Required action →
Scan the lines below for "Hkey" and copy the matches.

-- Opening Marker --

(* ===== verification/ObsConfig.v ===== *)
(** * The observability settings

    [ObservabilityConfig] of [src/agent_foundation/observability/config.py]: the
    snapshot read from the environment at start-up, its clamped sampling rate, and
    when telemetry is active.  [environ] is [os.environ.get]; whether [langfuse] can be
    imported is an argument. *)

From Stdlib Require Import ZArith Bool Ascii String List Lia.
From Stdlib.Floats Require Import SpecFloat.
From stdpp Require Import base list strings.
From S2P Require Import Prelude.
From S2P Require Import PyFloat.
From S2P Require Import PyNumber.
From S2P Require Import LlmConfig.

Open Scope string_scope.
Open Scope list_scope.
Open Scope Z_scope.

Record ObservabilityConfig := {
  oc_enabled : bool;
  oc_public_key : option string;
  oc_secret_key : option string;
  oc_host : option string;
  oc_sample_rate : float;
  oc_environment : string;
  oc_service_name : string;
  oc_heartbeat_interval_s : float;
  oc_exporter : string;
  oc_redact_pii : bool;
  oc_log_raw_prompts : bool;
  oc_log_raw_outputs : bool;
  oc_disabled_spans : list string;
}.

(** [max(0.0, min(1.0, sample_rate))], in [__init__] *)
Definition clamp_rate (sample_rate : float) : float := fmax (lit 0 1) (fmin (lit 1 1) sample_rate).

(** [ObservabilityConfig(enabled=False)], the other arguments by default. *)
Definition disabled_config : ObservabilityConfig := {|
  oc_enabled := false; oc_public_key := None; oc_secret_key := None; oc_host := None;
  oc_sample_rate := clamp_rate (lit 1 1); oc_environment := "local";
  oc_service_name := "agent"; oc_heartbeat_interval_s := lit 10 1; oc_exporter := "langfuse";
  oc_redact_pii := true; oc_log_raw_prompts := false; oc_log_raw_outputs := false;
  oc_disabled_spans := [] |}.

(** [s.split(sep)] for a separator of one character: never empty. *)
Fixpoint split_char (sep : ascii) (s : string) : list string :=
  match s with
  | EmptyString => [EmptyString]
  | String c s' =>
      if Ascii.eqb c sep then EmptyString :: split_char sep s'
      else match split_char sep s' with
           | piece :: rest => String c piece :: rest
           | [] => [String c EmptyString]
           end
  end.

(** [frozenset(s.strip() for s in value.split(",") if s.strip())] *)
Definition span_names (value : string) : list string :=
  remove_dups (List.filter str_truthy (map py_strip (split_char ","%char value))).

Section Environ.
Variable environ : string → option string.

(** [os.environ.get(name) or None] *)
Definition env_opt (name : string) : option string :=
  match environ name with Some v => if str_truthy v then Some v else None | None => None end.

(** [os.environ.get(name, d).lower() not in ("false", "0", "no")], and [in ("true", "1", "yes")]. *)
Definition not_off (name dflt : string) : bool :=
  negb (str_in (py_lower (env_or environ name dflt)) ["false"; "0"; "no"]).
Definition raw_on (name : string) : bool :=
  str_in (py_lower (env_or environ name "false")) ["true"; "1"; "yes"].

(** [try: float(os.environ.get(name, text)) except ValueError: dflt] *)
Definition float_or (name text : string) (dflt : float) : float :=
  default dflt (py_float_of_str (env_or environ name text)).

Definition from_env (agent_id : string) : ObservabilityConfig := {|
  oc_enabled := not_off "AGENT_OBSERVABILITY_ENABLED" "true";
  oc_public_key := env_opt "LANGFUSE_PUBLIC_KEY";
  oc_secret_key := env_opt "LANGFUSE_SECRET_KEY";
  oc_host := env_opt "LANGFUSE_HOST";
  oc_sample_rate := clamp_rate (float_or "AGENT_OBSERVABILITY_SAMPLE_RATE" "1.0" (lit 1 1));
  oc_environment := env_or environ "AGENT_OBSERVABILITY_ENV" "local";
  oc_service_name := agent_id;
  oc_heartbeat_interval_s := float_or "AGENT_HEARTBEAT_INTERVAL_S" "10" (lit 10 1);
  oc_exporter := env_or environ "AGENT_OBSERVABILITY_EXPORTER" "langfuse";
  oc_redact_pii := not_off "REDACT_PII" "true";
  oc_log_raw_prompts := raw_on "LOG_RAW_LLM_PROMPTS";
  oc_log_raw_outputs := raw_on "LOG_RAW_LLM_OUTPUTS";
  oc_disabled_spans := span_names (env_or environ "AGENT_OBSERVABILITY_DISABLED_SPANS" "") |}.
End Environ.

(** [if self.public_key and self.secret_key] *)
Definition opt_truthy (o : option string) : bool :=
  match o with Some s => str_truthy s | None => false end.

Definition is_active (langfuse_importable : bool) (c : ObservabilityConfig) : bool :=
  if negb (oc_enabled c) then false
  else if negb (opt_truthy (oc_public_key c) && opt_truthy (oc_secret_key c)) then false
  else langfuse_importable.

(** ** The sampling rate is a probability *)

Lemma clamp_rate_bounds r :
  (lit 0 1 <=? clamp_rate r)%pf = true ∧ (clamp_rate r <=? lit 1 1)%pf = true.
Proof.
  unfold clamp_rate, fmax, fmin.
  destruct (r <? lit 1 1)%pf eqn:E1; [|split; vm_compute; reflexivity].
  destruct (lit 0 1 <? r)%pf eqn:E2; [|split; vm_compute; reflexivity].
  split; by apply flt_fle.
Qed.

(** Remark (bounds): whatever the environment holds (a number out of range, an infinity,
    not-a-number, text), the sampling rate read from it is a number between 0 and 1; in
    particular it is not NaN. *)
Theorem sample_rate_is_probability environ agent_id :
  let r := oc_sample_rate (from_env environ agent_id) in
  (lit 0 1 <=? r)%pf = true ∧ (r <=? lit 1 1)%pf = true ∧ is_nan r = false.
Proof.
  cbn [oc_sample_rate from_env]. set (x := float_or _ _ _ _).
  destruct (clamp_rate_bounds x) as [H1 H2]. split; [done|]. split; [done|].
  destruct (clamp_rate x); done.
Qed.

(** Remark (functional): telemetry runs exactly when it is not switched off, both keys are
    set to non-empty texts, and the SDK is there. *)
Theorem active_iff environ agent_id importable :
  is_active importable (from_env environ agent_id) = true ↔
  importable = true ∧
  str_in (py_lower (env_or environ "AGENT_OBSERVABILITY_ENABLED" "true")) ["false"; "0"; "no"] = false ∧
  (∃ p, environ "LANGFUSE_PUBLIC_KEY" = Some p ∧ p ≠ "") ∧
  (∃ s, environ "LANGFUSE_SECRET_KEY" = Some s ∧ s ≠ "").
Proof.
  assert (Hkey : ∀ name, opt_truthy (env_opt environ name) = true ↔ ∃ v, environ name = Some v ∧ v ≠ "").
  { intros name. unfold env_opt. destruct (environ name) as [[|ch v]|]; cbn; split; try done.
    - by intros (v & [= <-] & ?).
    - intros _. eexists. split; [reflexivity|done].
    - by intros (v & ? & _). }
  unfold is_active. cbn [oc_enabled oc_public_key oc_secret_key from_env]. 
  rewrite <- (Hkey "LANGFUSE_PUBLIC_KEY"), <- (Hkey "LANGFUSE_SECRET_KEY").
  unfold not_off. generalize (str_in (py_lower (env_or environ "AGENT_OBSERVABILITY_ENABLED" "true"))
    ["false"; "0"; "no"]) (opt_truthy (env_opt environ "LANGFUSE_PUBLIC_KEY"))
    (opt_truthy (env_opt environ "LANGFUSE_SECRET_KEY")).
  intros [] [] [] ; destruct importable; cbn; split; intros; destruct_and?; done.
Qed.

(** A span name switched off stays off: no name of [span_names] has blanks around it, and
    none is empty. *)
Example disabled_spans_read :
  span_names " kafka.publish, ,a2a.task.send,kafka.publish " = ["a2a.task.send"; "kafka.publish"].
Proof. vm_compute. reflexivity. Qed.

-- Closing Marker --

Completed exercise →
  assert (Hkey : ∀ name, opt_truthy (env_opt environ name) = true ↔ ∃ v, environ name = Some v ∧ v ≠ "").
  rewrite <- (Hkey "LANGFUSE_PUBLIC_KEY"), <- (Hkey "LANGFUSE_SECRET_KEY").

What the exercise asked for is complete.